Amy at the half marathon that was inspired by her Boot Running.

Q:           Can you share with us more about how you built this community for yourself over the past decade?

A:           Terra, one of the mothers of the fallen on my pack, had reached out to me and said that her son Anthony had always wanted to do an Ironman, but he was never given that privilege as he was killed in action at only 24-years old. Right then and there, I promised her that I would live out Anthony’s dream for and with him. I would do the inaugural Ironman Chattanooga 140.6 in his honor and memory. Little did I know the date of the race happened to have fallen on Gold Star Mother’s Day – and that one simple act would turn into Memories of Honor. I am beyond grateful for Anthony and though I never had the privilege of meeting him, he has forever touched and changed my life. There isn’t a day that goes by that I don’t think of him and his mother, and all of our Gold Star Families.
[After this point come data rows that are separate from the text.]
(** While every candidate exists the loop goes on. *)
Lemma free_dir_busy (disk : fs) (base_dir : string) (fuel : nat) :
  (forall j, path_exists disk (candidate base_dir j) = true) ->
  forall i, free_dir fs path_exists fuel disk base_dir (Z.of_nat (S i))
              (candidate base_dir i) = None.
Proof.
  intros H. induction fuel as [|fuel IH]; intros i; cbn [free_dir]; rewrite H;
    [reflexivity|].
  change (base_dir +:+ " (" +:+ str (Z.of_nat (S i)) +:+ ")")
    with (candidate base_dir (S i)).
  replace (Z.of_nat (S i) + 1)%Z with (Z.of_nat (S (S i))) by lia.
  apply IH.
Qed.

(** X9.  [create_unique_output_dir] returns the first name that does not
    exist among the base directory, the base with [ (1)], with [ (2)], and
    so on, and makes that directory: when the names before the [k]-th all
    exist and the [k]-th does not, the loop ends within [k] turns with the
    [k]-th name. *)
Theorem create_unique_output_dir_first_free (disk : fs) (base_dir : string)
    (k fuel : nat) :
  (forall j, j < k -> path_exists disk (candidate base_dir j) = true) ->
  path_exists disk (candidate base_dir k) = false ->
  k <= fuel ->
  create_unique_output_dir fs path_exists makedirs fuel disk base_dir
  = Some (makedirs disk (candidate base_dir k), candidate base_dir k).
Proof.
  intros Hbusy Hfree Hfuel. unfold create_unique_output_dir.
  assert (free_dir fs path_exists fuel disk base_dir 1 base_dir
          = Some (candidate base_dir k)) as H.
  { apply (free_dir_least disk base_dir k Hfree k 0 fuel); [lia|lia|].
    intros j Hj. apply Hbusy. lia. }
  rewrite H. reflexivity.
Qed.
(** * gradle-patch-properties: a model of the script and its properties

    The script [scripts/gradle-patch-properties.py] walks over the paths given
    on the command line and, for each of them, asks the external tool
    [mx urlrewrite] for a replacement of the [distributionUrl] value and
    writes the file back when the value changed.

    The model is a shallow embedding.  Text is a [string] whose characters are
    the 256 code points that [ascii] offers; the file system maps a path to
    the bytes of the file, and the text layer of Python's [open] (newline
    translation on reading and on writing) sits between those bytes and the
    lines the script sees.  Everything outside the interpreter (the search
    path, the rewrite tool, failures of reads and writes) is an oracle of the
    environment, asked once per loop iteration.  Control flow with
    [sys.exit] is an exit-or-continue monad over the world.

    Exceptions the script does not catch end it with a traceback on standard
    error and status 1: a file that does not decode as text (line 20), and a
    call of the tool that raises anything but [CalledProcessError] (line
    33).  On the files that decode, the encoding is taken to be a bijection
    between the bytes on disk and the characters read.  Left outside the
    model: a tool that never returns, and text that the encoding of the
    machine cannot write. *)

From stdpp Require Import base option list strings gmap.
From Stdlib Require Import Ascii String ZArith Lia.

Local Open Scope Z_scope.
Local Open Scope nat_scope.
Local Open Scope stdpp_scope.

(** ** Python's [str] methods used by the script *)

Module PyStr.

Definition LF : ascii := "010"%char.
Definition CR : ascii := "013"%char.
Definition EQUALS : ascii := "="%char.

(** One-character string holding a line feed, Python's ['\n']. *)
Definition nl : string := String LF EmptyString.

(** [str.isspace] on one character, for the code points below 256:
    TAB, LF, VT, FF, CR, FS, GS, RS, US, SPACE, NEL and NBSP. *)
Definition isspace (c : ascii) : bool :=
  let n := nat_of_ascii c in
  ((9 <=? n) && (n <=? 13)) || ((28 <=? n) && (n <=? 32))
  || (n =? 133) || (n =? 160).

(** [all(c.isspace() for c in s)] *)
Fixpoint all_space (s : string) : bool :=
  match s with
  | EmptyString => true
  | String c t => isspace c && all_space t
  end.

(** [s.lstrip()] *)
Fixpoint lstrip (s : string) : string :=
  match s with
  | EmptyString => EmptyString
  | String c t => if isspace c then lstrip t else s
  end.

(** [s.rstrip()] *)
Fixpoint rstrip (s : string) : string :=
  match s with
  | EmptyString => EmptyString
  | String c t =>
      match rstrip t with
      | EmptyString => if isspace c then EmptyString else String c EmptyString
      | String _ _ as t' => String c t'
      end
  end.

(** [s.strip()] *)
Definition strip (s : string) : string := rstrip (lstrip s).

(** [s.startswith(p)] *)
Definition startswith (s p : string) : bool := String.prefix p s.

(** [s.split(sep, 1)] for a one-character separator: the text before the
    first separator and the text after it, or [s] alone when the separator
    does not occur. *)
Fixpoint split1 (sep : ascii) (s : string) : list string :=
  match s with
  | EmptyString => [EmptyString]
  | String c t =>
      if Ascii.eqb c sep then [EmptyString; t]
      else match split1 sep t with
           | [] => [s]
           | h :: rest => String c h :: rest
           end
  end.

(** The text after the first [sep] of [s], which is [s.split(sep, 1)[1]]
    when [sep] occurs in [s]. *)
Fixpoint after_first (sep : ascii) (s : string) : string :=
  match s with
  | EmptyString => EmptyString
  | String c t => if Ascii.eqb c sep then t else after_first sep t
  end.

(** [''.join(parts)] *)
Fixpoint join (parts : list string) : string :=
  match parts with
  | [] => EmptyString
  | p :: rest => p +:+ join rest
  end.

(** The first [n] characters, [s[:n]]. *)
Fixpoint take_chars (n : nat) (s : string) : string :=
  match n, s with
  | 0, _ => EmptyString
  | S _, EmptyString => EmptyString
  | S m, String c t => String c (take_chars m t)
  end.

(** [c in s] *)
Fixpoint contains (c : ascii) (s : string) : bool :=
  match s with
  | EmptyString => false
  | String d t => Ascii.eqb d c || contains c t
  end.

(** A text that does not begin with whitespace. *)
Definition headed (s : string) : Prop :=
  match s with
  | EmptyString => True
  | String c _ => isspace c = false
  end.

(** [not any(c.isspace() for c in s)] *)
Fixpoint no_space (s : string) : bool :=
  match s with
  | EmptyString => true
  | String c t => negb (isspace c) && no_space t
  end.

(** No line break inside [s]: neither LF nor CR. *)
Definition single_line (s : string) : bool :=
  negb (contains LF s) && negb (contains CR s).

End PyStr.

(** ** The text layer of [open]

    The script opens its file with [open(properties_path, 'r')] (line 19)
    and [open(properties_path, 'w')] (line 46), in text mode and without a
    [newline] argument.  With that default, universal newlines are on:
    on input the line endings CR LF, CR and LF are all handed to the
    caller as LF, and on output every LF is written as [os.linesep]. *)

Module TextIO.
Import PyStr.

(** newline translation on input (universal newlines) *)
Fixpoint universal_newlines (bytes : string) : string :=
  match bytes with
  | EmptyString => EmptyString
  | String c t =>
      if Ascii.eqb c CR then
        match t with
        | String d t' =>
            if Ascii.eqb d LF then String LF (universal_newlines t')
            else String LF (universal_newlines t)
        | EmptyString => nl
        end
      else String c (universal_newlines t)
  end.

(** newline translation on output *)
Fixpoint translate_newlines (linesep : string) (text : string) : string :=
  match text with
  | EmptyString => EmptyString
  | String c t =>
      if Ascii.eqb c LF then linesep +:+ translate_newlines linesep t
      else String c (translate_newlines linesep t)
  end.

(** [f.readlines()] on text whose line endings are already LF: the lines
    in order, each with its line feed, the last one possibly without. *)
Fixpoint readlines (text : string) : list string :=
  match text with
  | EmptyString => []
  | String c t =>
      if Ascii.eqb c LF then nl :: readlines t
      else match readlines t with
           | [] => [String c EmptyString]
           | l :: ls => String c l :: ls
           end
  end.

(** A line that ends in a line feed and holds no other. *)
Definition terminated (l : string) : Prop :=
  exists body, l = body +:+ nl /\ contains LF body = false.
The courage and strength they have to drum up daily is beyond my comprehension. There is nothing that we can do to take away their pain and fill that void left by the loss of their loved one – but we can and we MUST do something every day to try to bring some comfort and peace to them. They have already experienced their worst nightmare, their loved one is gone; now their greatest fear is that he/she will be forgotten. I have made it my life’s work to make sure these men and women are never forgotten and their families know they are not alone.
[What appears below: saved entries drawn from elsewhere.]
(** * Edge instance of the streaming chat backend: reorder buffers, stream
      registry, session directory parsing and the submit handler.

    The Go packages [models], [buffer], [sse], [registry] and [handlers] are
    embedded as pure state-passing functions.  Conventions:

    - Go [int] is modelled by [Z].  The counters of this program
      ([NextToSend], loop indices) only ever count entries of a finite map
      held in memory, so the 64-bit wrap-around is out of reach and is not
      written out.
    - [time.Time] and [time.Duration] are integers (nanoseconds); the calls
      of [time.Now()] become an explicit argument [now], one per operation
      (the clock does not move inside an operation).
    - A Go [map] is a [gmap]; a [nil] map is [None].
    - The mutexes are not modelled: each operation is one atomic step. *)

From Stdlib Require QArith_base.
From stdpp Require Import base gmap sets list strings numbers.

Local Open Scope Z_scope.
Set Warnings "-register-all".

(** ** Package [models] *)

Definition Time := Z.
Definition Duration := Z.

(** The zero value of [time.Time] (January 1, year 1), in nanoseconds
    relative to the Unix epoch. *)
Definition zeroTime : Time := -62135596800000000000.

(** Values of type [interface{}] as produced by [encoding/json]: a JSON
    number always decodes to [float64]; the finite floats are rationals. *)
Inductive JValue :=
| JNull
| JBool (b : bool)
| JNumber (f : QArith_base.Q)
| JString (s : string)
| JArray (xs : list JValue)
| JObject (kvs : list (string * JValue)).

(** The conversion [int(f)] of a [float64]: truncation toward zero. *)
Definition float64_to_int (f : QArith_base.Q) : Z :=
  Z.quot (QArith_base.Qnum f) (Z.pos (QArith_base.Qden f)).

Module ErrorInfo.
Record t := mk { Code : string; Message : string }.
End ErrorInfo.

Module ResponseChunk.
Record t := mk {
  SessionID : string;
  MessageID : string;
  ChunkID : Z;
  Chunk : string;
  ChunkType : string;
  IsFinal : bool;
  Metadata : option (gmap string JValue);
  Error : option ErrorInfo.t;
  Timestamp : Time;
  CorrelationID : string
}.
End ResponseChunk.

Module Message.
Record t := mk {
  MessageID : string;
  SessionID : string;
  Role : string;
  Content : string;
  CreatedAt : Time;
  TokenCount : Z;
  Metadata : option (gmap string JValue)
}.
End Message.

Module BufferState.
Record t := mk {
  TotalExpected : Z;
  TotalReceived : Z;
  TotalSent : Z;
  MissingChunks : list Z;
  IsComplete : bool
}.
End BufferState.

Module ChatRequest.
Record t := mk {
  SessionID : string;
  Message : string;
  UserID : string;
  AIProvider : string;
  Model : string;
  Context : option (gmap string JValue)
}.
End ChatRequest.

Module WorkflowRequest.
Record t := mk {
  MessageID : string;
  SessionID : string;
  UserID : string;
  Message : string;
  Context : option (gmap string JValue);
  Timestamp : Time;
  CorrelationID : string
}.
End WorkflowRequest.

Module ChatResponse.
Record t := mk {
  MessageID : string;
  SessionID : string;
  Status : string;
  Timestamp : Time;
  CorrelationID : string
}.
End ChatResponse.

(** ** Package [buffer] *)

Module ChunkBuffer.
Record t := mk {
  SessionID : string;
  MessageID : string;
  Chunks : gmap Z ResponseChunk.t;
  MaxChunkID : Z;
  NextToSend : Z;
  IsFinal : bool;
  FinalChunkID : Z;
  CreatedAt : Time;
  UpdatedAt : Time
}.

Definition setNextToSend (n : Z) (b : t) : t :=
  mk (SessionID b) (MessageID b) (Chunks b) (MaxChunkID b) n
     (IsFinal b) (FinalChunkID b) (CreatedAt b) (UpdatedAt b).
End ChunkBuffer.

Module buffer.

(** The errors built with [fmt.Errorf] in the package, one constructor per
    format string. *)
Inductive error :=
| ErrBufferLimit (max : Z)
| ErrChunkLimit (messageID : string) (max : Z)
| ErrBufferNotFound (messageID : string)
| ErrNotFinalized (messageID : string)
| ErrMissingChunk (i : Z) (messageID : string).

Record Manager := mkManager {
  buffers : gmap string ChunkBuffer.t;
  maxBuffersPerPod : Z;
  maxChunksPerBuffer : Z;
  maxBufferAge : Duration;
  cleanupInterval : Duration;
  missingChunkTimeout : Duration
}.

Definition setBuffers (bs : gmap string ChunkBuffer.t) (m : Manager) : Manager :=
  mkManager bs (maxBuffersPerPod m) (maxChunksPerBuffer m) (maxBufferAge m)
            (cleanupInterval m) (missingChunkTimeout m).

Definition NewManager (maxBuffers maxChunks : Z)
    (maxAge cleanupInterval missingChunkTimeout : Duration) : Manager :=
  mkManager ∅ maxBuffers maxChunks maxAge cleanupInterval missingChunkTimeout.

(** The buffer created by [AddChunk] for a message seen for the first
    time; the fields the composite literal leaves out are zero values. *)
Definition newBuffer (now : Time) (chunk : ResponseChunk.t) : ChunkBuffer.t :=
  ChunkBuffer.mk (ResponseChunk.SessionID chunk) (ResponseChunk.MessageID chunk)
                 ∅ 0 0 false 0 now zeroTime.

(** Lines 94-107 of [AddChunk]: store the chunk and update the counters. *)
Definition storeChunk (now : Time) (chunk : ResponseChunk.t)
    (b : ChunkBuffer.t) : ChunkBuffer.t :=
  ChunkBuffer.mk
    (ChunkBuffer.SessionID b) (ChunkBuffer.MessageID b)
    (<[ResponseChunk.ChunkID chunk := chunk]> (ChunkBuffer.Chunks b))
    (if ResponseChunk.ChunkID chunk >? ChunkBuffer.MaxChunkID b
     then ResponseChunk.ChunkID chunk else ChunkBuffer.MaxChunkID b)
    (ChunkBuffer.NextToSend b)
    (if ResponseChunk.IsFinal chunk then true else ChunkBuffer.IsFinal b)
    (if ResponseChunk.IsFinal chunk
     then ResponseChunk.ChunkID chunk else ChunkBuffer.FinalChunkID b)
    (ChunkBuffer.CreatedAt b)
    now.

Definition AddChunk (now : Time) (chunk : ResponseChunk.t) (m : Manager)
    : Manager * option error :=
  if Z.of_nat (size (buffers m)) >=? maxBuffersPerPod m then
    (m, Some (ErrBufferLimit (maxBuffersPerPod m)))
  else
    let '(b, m1) :=
      match buffers m !! ResponseChunk.MessageID chunk with
      | Some b => (b, m)
      | None =>
          let b := newBuffer now chunk in
          (b, setBuffers (<[ResponseChunk.MessageID chunk := b]> (buffers m)) m)
      end in
    if Z.of_nat (size (ChunkBuffer.Chunks b)) >=? maxChunksPerBuffer m then
      (m1, Some (ErrChunkLimit (ResponseChunk.MessageID chunk) (maxChunksPerBuffer m)))
    else
      match ChunkBuffer.Chunks b !! ResponseChunk.ChunkID chunk with
      | Some existing =>
          if negb (String.eqb (ResponseChunk.Chunk existing) (ResponseChunk.Chunk chunk))
          then (m1, None)
          else (m1, None)
      | None =>
          (setBuffers (<[ResponseChunk.MessageID chunk := storeChunk now chunk b]>
                         (buffers m1)) m1,
           None)
      end.

(** The [for] loop of [GetNextChunks].  Every iteration that continues
    has found a distinct key of the map, so [S (size chunks)] iterations
    are never exceeded (lemma [collect_fuel] below). *)
Fixpoint collect (fuel : nat) (chunks : gmap Z ResponseChunk.t) (next : Z)
    : list ResponseChunk.t * Z :=
  match fuel with
  | O => ([], next)
  | S fuel' =>
      match chunks !! next with
      | None => ([], next)
      | Some chunk =>
          if ResponseChunk.IsFinal chunk then ([chunk], next + 1)
          else
            let '(rest, next') := collect fuel' chunks (next + 1) in
            (chunk :: rest, next')
      end
  end.

Definition GetNextChunks (messageID : string) (m : Manager)
    : Manager * (error + list ResponseChunk.t * bool) :=
  match buffers m !! messageID with
  | None => (m, inl (ErrBufferNotFound messageID))
  | Some b =>
      let '(chunksToSend, next) :=
        collect (S (size (ChunkBuffer.Chunks b))) (ChunkBuffer.Chunks b)
                (ChunkBuffer.NextToSend b) in
      let isComplete :=
        ChunkBuffer.IsFinal b && (next >? ChunkBuffer.FinalChunkID b) in
      (setBuffers (<[messageID := ChunkBuffer.setNextToSend next b]> (buffers m)) m,
       inr (chunksToSend, isComplete))
  end.

(** First loop of [FinalizeMessage]: the first index of [0..final] that
    has no chunk. *)
Fixpoint firstMissing (chunks : gmap Z ResponseChunk.t) (idxs : list Z) : option Z :=
  match idxs with
  | [] => None
  | i :: idxs' =>
      match chunks !! i with
      | None => Some i
      | Some _ => firstMissing chunks idxs'
      end
  end.

(** Loop state of the second loop: [fullContent], [totalTokens],
    [metadata]. *)
Definition assembly : Type := string * Z * option (gmap string JValue).

Definition tokensOf (md : gmap string JValue) (totalTokens : Z) : Z :=
  match md !! "tokens_used"%string with
  | Some (JNumber tokens) => float64_to_int tokens
  | _ => totalTokens
  end.

Definition assembleStep (chunks : gmap Z ResponseChunk.t) (st : assembly) (i : Z)
    : assembly :=
  let '(fullContent, totalTokens, metadata) := st in
  match chunks !! i with
  | None => st (* not reached: the first loop has checked every index *)
  | Some chunk =>
      let fullContent' :=
        if String.eqb (ResponseChunk.ChunkType chunk) "content"
        then (fullContent ++ ResponseChunk.Chunk chunk)%string
        else fullContent in
      match ResponseChunk.IsFinal chunk, ResponseChunk.Metadata chunk with
      | true, Some md => (fullContent', tokensOf md totalTokens, Some md)
      | _, _ => (fullContent', totalTokens, metadata)
      end
  end.

Definition assemble (chunks : gmap Z ResponseChunk.t) (final : Z) : assembly :=
  foldl (assembleStep chunks) (""%string, 0, None) (seqZ 0 (final + 1)).

Definition FinalizeMessage (now : Time) (messageID : string) (m : Manager)
    : Manager * (error + Message.t) :=
  match buffers m !! messageID with
  | None => (m, inl (ErrBufferNotFound messageID))
  | Some b =>
      let m' := setBuffers (delete messageID (buffers m)) m in
      if negb (ChunkBuffer.IsFinal b) then (m', inl (ErrNotFinalized messageID))
      else
        match firstMissing (ChunkBuffer.Chunks b)
                           (seqZ 0 (ChunkBuffer.FinalChunkID b + 1)) with
        | Some i => (m', inl (ErrMissingChunk i messageID))
        | None =>
            let '(fullContent, totalTokens, metadata) :=
              assemble (ChunkBuffer.Chunks b) (ChunkBuffer.FinalChunkID b) in
            (m', inr (Message.mk messageID (ChunkBuffer.SessionID b) "assistant"
                                 fullContent now totalTokens metadata))
        end
  end.

Definition missingChunks (chunks : gmap Z ResponseChunk.t) (final : Z) : list Z :=
  filter (λ i, chunks !! i = None) (seqZ 0 (final + 1)).

Definition GetState (messageID : string) (m : Manager)
    : Manager * (error + BufferState.t) :=
  match buffers m !! messageID with
  | None => (m, inl (ErrBufferNotFound messageID))
  | Some b =>
      let received := Z.of_nat (size (ChunkBuffer.Chunks b)) in
      if ChunkBuffer.IsFinal b then
        let missing := missingChunks (ChunkBuffer.Chunks b) (ChunkBuffer.FinalChunkID b) in
        (m, inr (BufferState.mk (ChunkBuffer.FinalChunkID b + 1) received
                                (ChunkBuffer.NextToSend b) missing
                                (Z.of_nat (length missing) =? 0)))
      else
        (m, inr (BufferState.mk 0 received (ChunkBuffer.NextToSend b) [] false))
  end.

(** [cleanup]: the test of the first loop, and the two loops. *)
Definition isEvicted (now : Time) (maxAge : Duration) (b : ChunkBuffer.t) : bool :=
  let staleThreshold := now - maxAge in
  let isStale := ChunkBuffer.UpdatedAt b <? staleThreshold in
  let isFinal := ChunkBuffer.IsFinal b in
  isStale || isFinal.

Definition staleBuffers (now : Time) (m : Manager) : list string :=
  (filter (λ kb, isEvicted now (maxBufferAge m) kb.2 = true)
          (map_to_list (buffers m))).*1.

Definition cleanup (now : Time) (m : Manager) : Manager :=
  setBuffers (foldr delete (buffers m) (staleBuffers now m)) m.

Definition GetBufferCount (m : Manager) : Z := Z.of_nat (size (buffers m)).

End buffer.

(** ** Package [sse] *)

(** A [*Connection].  The transport handles ([Writer], [Flusher], [Done])
    carry no data of the registry.  [LastSent] is the only field written
    after construction; both indices of the manager hold the same pointer,
    so they cannot disagree on it and it is left out of the record. *)
Module Connection.
Record t := mk {
  ID : string;
  SessionID : string;
  UserID : string;
  CreatedAt : Time;
  ClientIP : string;
  UserAgent : string
}.

#[global] Instance eq_dec : EqDecision t.
Proof. solve_decision. Defined.
End Connection.

Module sse.

Record Manager := mkManager {
  connections : gmap string Connection.t;
  sessions : gmap string (list Connection.t)
}.

Definition NewManager : Manager := mkManager ∅ ∅.

(** [m.sessions[sessionID]] read as a Go map: a missing key is the nil
    slice. *)
Definition sessionConns (m : Manager) (sessionID : string) : list Connection.t :=
  default [] (sessions m !! sessionID).

(** [AddConnection].  [id] is the result of [uuid.New().String()];
    [isFlusher] tells whether the writer implements [http.Flusher].  The
    [connected] event sent at the end goes through [SendEvent], which only
    reads the manager. *)
Definition AddConnection (id : string) (now : Time)
    (sessionID userID clientIP userAgent : string) (isFlusher : bool)
    (m : Manager) : Manager * option Connection.t :=
  if negb isFlusher then (m, None)
  else
    let conn := Connection.mk id sessionID userID now clientIP userAgent in
    (mkManager (<[id := conn]> (connections m))
               (<[sessionID := sessionConns m sessionID ++ [conn]]> (sessions m)),
     Some conn).

Definition RemoveConnection (connectionID : string) (m : Manager) : Manager :=
  match connections m !! connectionID with
  | None => m
  | Some conn =>
      let connections' := delete connectionID (connections m) in
      let sid := Connection.SessionID conn in
      match sessions m !! sid with
      | Some conns =>
          let sessions1 :=
            match list_find (λ c, Connection.ID c = connectionID) conns with
            | Some (i, _) =>
                <[sid := take i conns ++ drop (S i) conns]> (sessions m)
            | None => sessions m
            end in
          if Nat.eqb (length (default [] (sessions1 !! sid))) 0
          then mkManager connections' (delete sid sessions1)
          else mkManager connections' sessions1
      | None => mkManager connections' (sessions m)
      end
  end.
Q:           Tell us about more about Memories of Honor. How does this organization drive change, awareness, and community for military, Veterans, and their families?

A:           I didn’t set out to start a nonprofit, it was just something I did… I’m the type of person that I will sit and feel sorry for myself for a few minutes, few days, or even a few weeks, then I take a hard look and ask myself, “how can I fix this? What can I do to make it better? What can I do to help someone else?” The nonprofit was 100% organic, and I was just following where my heart and intuition told me to go. The moment I decided to follow that nagging voice, doors started flying open! I knew that I had found my place and purpose in life. I wouldn’t change all of the worry and heartache I experienced back in 2011 with sending my son off to the corps, it made me the person I am today and it gifted me with so many amazing lifelong friends.
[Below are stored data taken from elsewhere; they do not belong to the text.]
Lemma price_and_value_witness :
  ∃ row aw, handleOrderBody sampleEnv ∅ (multiListing "0xalice" "2" "5" 3) = Next (row, aw)
            ∧ DbOrder.price row = 33
            ∧ ∃ q, Sdk.nftAmount (DbOrder.raw_data row) = Some q ∧ (0 < q)%N
                   ∧ DbOrder.price row = (90 + 10) / Z.of_N q
                   ∧ DbOrder.value row = (90 + 10) / Z.of_N q.
Proof.
  destruct (handleOrderBody sampleEnv ∅ (multiListing "0xalice" "2" "5" 3))
    as [[row aw]| |] eqn:Hb; [|vm_compute in Hb; discriminate..].
  exists row, aw. split; [reflexivity|].
  pose proof (price_and_value sampleEnv ∅ (multiListing "0xalice" "2" "5" 3) row aw Hb) as H.
  vm_compute in Hb. injection Hb as <- _. split; [reflexivity|exact H].
Defined.

(** ** C5: a computed price of zero *)

Lemma handleOrder_thrown e tbl relay acc oi :
  handleOrderBody e tbl oi = Throw → handleOrder e tbl relay acc oi = acc.
Proof. intros H. unfold handleOrder. by rewrite H. Qed.

Lemma priceValueFee_zero order :
  Z.of_N (Sdk.erc20TokenAmount order) + Sdk.getFeeAmount order = 0 →
  priceValueFee order = Throw.
Proof.
  intros Hzero. destruct (priceValueFee order) as [[[p v] b]|id st|] eqn:H; [exfalso| |done].
  - apply priceValueFee_Next in H as (Hp & Hne & _).
    destruct (startsWithErc1155 order).
    + destruct Hp as (q & _ & Hq & Hp & _). rewrite Hzero in Hp.
      by rewrite Z.quot_0_l in Hp by lia.
    + destruct Hp as [Hp _]. lia.
  - by apply priceValueFee_Return in H.
Qed.

(** C5, as the code has it. An order that reaches the pricing stage with
    [erc20TokenAmount + feeAmount = 0] makes a division throw; the catch-all
    of the handler takes the exception, so the order leaves no result and no
    row, and the accumulators of the batch are as they were. *)
Theorem zero_price_dropped (e : Env) (tbl : gmap string DbOrder.t) (oi : OrderInfo)
    (relay : bool) (acc : Acc) (order : Sdk.BaseOrder) (id : string) (kind : ContractKind)
    (status ts : string * string) :
  earlyChecks e tbl oi = Next (order, id, kind) →
  fillabilityCheck e order id = Next status →
  resolveTokenSet e order (metadata oi) id = Next ts →
  Z.of_N (Sdk.erc20TokenAmount order) + Sdk.getFeeAmount order = 0 →
  handleOrderBody e tbl oi = Throw ∧ handleOrder e tbl relay acc oi = acc.
Proof.
  intros H1 H2 H3 Hzero.
  assert (handleOrderBody e tbl oi = Throw) as Hbody.
  { unfold handleOrderBody, resolvePriceAndBuild, pricing.
    rewrite H1. simpl. rewrite H2. simpl. rewrite H3. simpl.
    by rewrite priceValueFee_zero. }
  split; [done|]. by apply handleOrder_thrown.
Qed.

Lemma zero_price_dropped_witness :
  handleOrderBody sampleEnv ∅ freeListing = Throw
  ∧ handleOrder sampleEnv ∅ false emptyAcc freeListing = emptyAcc.
Proof.
  apply (zero_price_dropped sampleEnv ∅ freeListing false emptyAcc
           (orderParams freeListing) "0xalice/8/0xnft/3" erc721
           ("fillable", "approved") ("token:0xnft:3", "0xschema"));
    vm_compute; reflexivity.
Defined.

(** Against C5 as first stated: the listing that asks for nothing passes
    every check before pricing, its computed price is zero, and the batch
    reports no status for it. *)
Lemma zero_price_gets_no_status :
  earlyChecks sampleEnv ∅ freeListing
    = Next (orderParams freeListing, "0xalice/8/0xnft/3", erc721)
  ∧ Z.of_N (Sdk.erc20TokenAmount (orderParams freeListing))
    + Sdk.getFeeAmount (orderParams freeListing) = 0
  ∧ ¬ ∃ st, {| SaveResult.id := "0xalice/8/0xnft/3"; SaveResult.status := st |}
            ∈ (save sampleEnv emptyWorld [freeListing] false).2.
Proof.
  split; [vm_compute; reflexivity|]. split; [reflexivity|].
  intros [st Hst]. vm_compute in Hst. by apply elem_of_nil in Hst.
Qed.

(** ** C1: the payment token *)

(** A sell order is never turned away for its payment token. *)
Lemma sell_never_unsupported_payment_token e tbl oi order id :
  newOrder e (orderParams oi) = Ok order →
  Sdk.direction order = Sdk.SELL →
  handleOrderBody e tbl oi ≠ Return id "unsupported-payment-token".
Proof.
  intros Ho Hsell H. invert_returned H.
  unfold earlyChecks in H. rewrite Ho in H. simpl in H.
  destruct (tbl !! hash e order); simpl in H; [discriminate|].
  destruct (getContractKind e (Sdk.nft order)) as [[k|]|]; simpl in H; try discriminate.
  destruct (oneOrNone (select (nonceQuery e k order) tbl)) as [[r|]|?|] eqn:Hn; simpl in H;
    [discriminate| |by apply oneOrNone_Return in Hn|discriminate].
  rewrite Hsell in H. simpl in H.
  repeat case_match; discriminate.
Qed.

(** A buy order gets through only with a token that is both the wrapped
    native token and the native placeholder. *)
Lemma buy_needs_both_tokens e tbl oi order id kind :
  earlyChecks e tbl oi = Next (order, id, kind) →
  Sdk.direction order = Sdk.BUY →
  Sdk.erc20Token order = Weth e ∧ Sdk.erc20Token order = Eth e.
Proof. intros H Hbuy. apply earlyChecks_Next in H. by apply H. Qed.

(** C1, at an input where the code departs from it. A sell order that asks
    for a token other than the native placeholder is reported as [success]
    and its row is written. *)
Theorem sell_order_payment_token_unchecked :
  Sdk.direction (orderParams daiListing) = Sdk.SELL
  ∧ Sdk.erc20Token (orderParams daiListing) ≠ Eth sampleEnv
  ∧ (save sampleEnv emptyWorld [daiListing] false).2
    = [{| SaveResult.id := "0xalice/9/0xnft/4"; SaveResult.status := "success" |}]
  ∧ is_Some (orders (save sampleEnv emptyWorld [daiListing] false).1 !! "0xalice/9/0xnft/4").
Proof.
  split; [reflexivity|]. split; [discriminate|]. split; [vm_compute; reflexivity|].
  destruct (orders (save sampleEnv emptyWorld [daiListing] false).1 !! "0xalice/9/0xnft/4")
    as [row|] eqn:Hrow; [by exists row|].
  vm_compute in Hrow. discriminate.
Qed.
The mission of Memories of Honor is simple: to make every day Memorial Day. Long after the casseroles and sympathy cards stop coming and rest of the world has moved on, often surviving families feel alone and isolated in their grief. It doesn’t have to be this way, and it shouldn’t ever be this way. We must come together and wrap these families in love and support that surpasses all understanding. Memories of Honor honors all branches, all dates, and all loss of life due to service which includes, killed in action, missing in action, training accidents, self-infliction, medical issues related to service, and any loss while on active duty. We have service members in our database going back to WWII, Vietnam, and every war and conflict since. We welcome all surviving family members into our loving and supportive community.

Q:           What would you want non-military mothers and civilians to know about your experience as a Military Mom?

A:           My experience isn’t unique. At some point we have all been part of, or witnessed a life altering experience or event. Choose to use that experience as fuel, do something with that experience to better yourself, and everyone around you. We all have a life’s purpose; we just need to dare to chase it down.

SSG Tyler Zych and his wife SGT Tania Zych with their son – photo from Tyler’s promotion to SSG.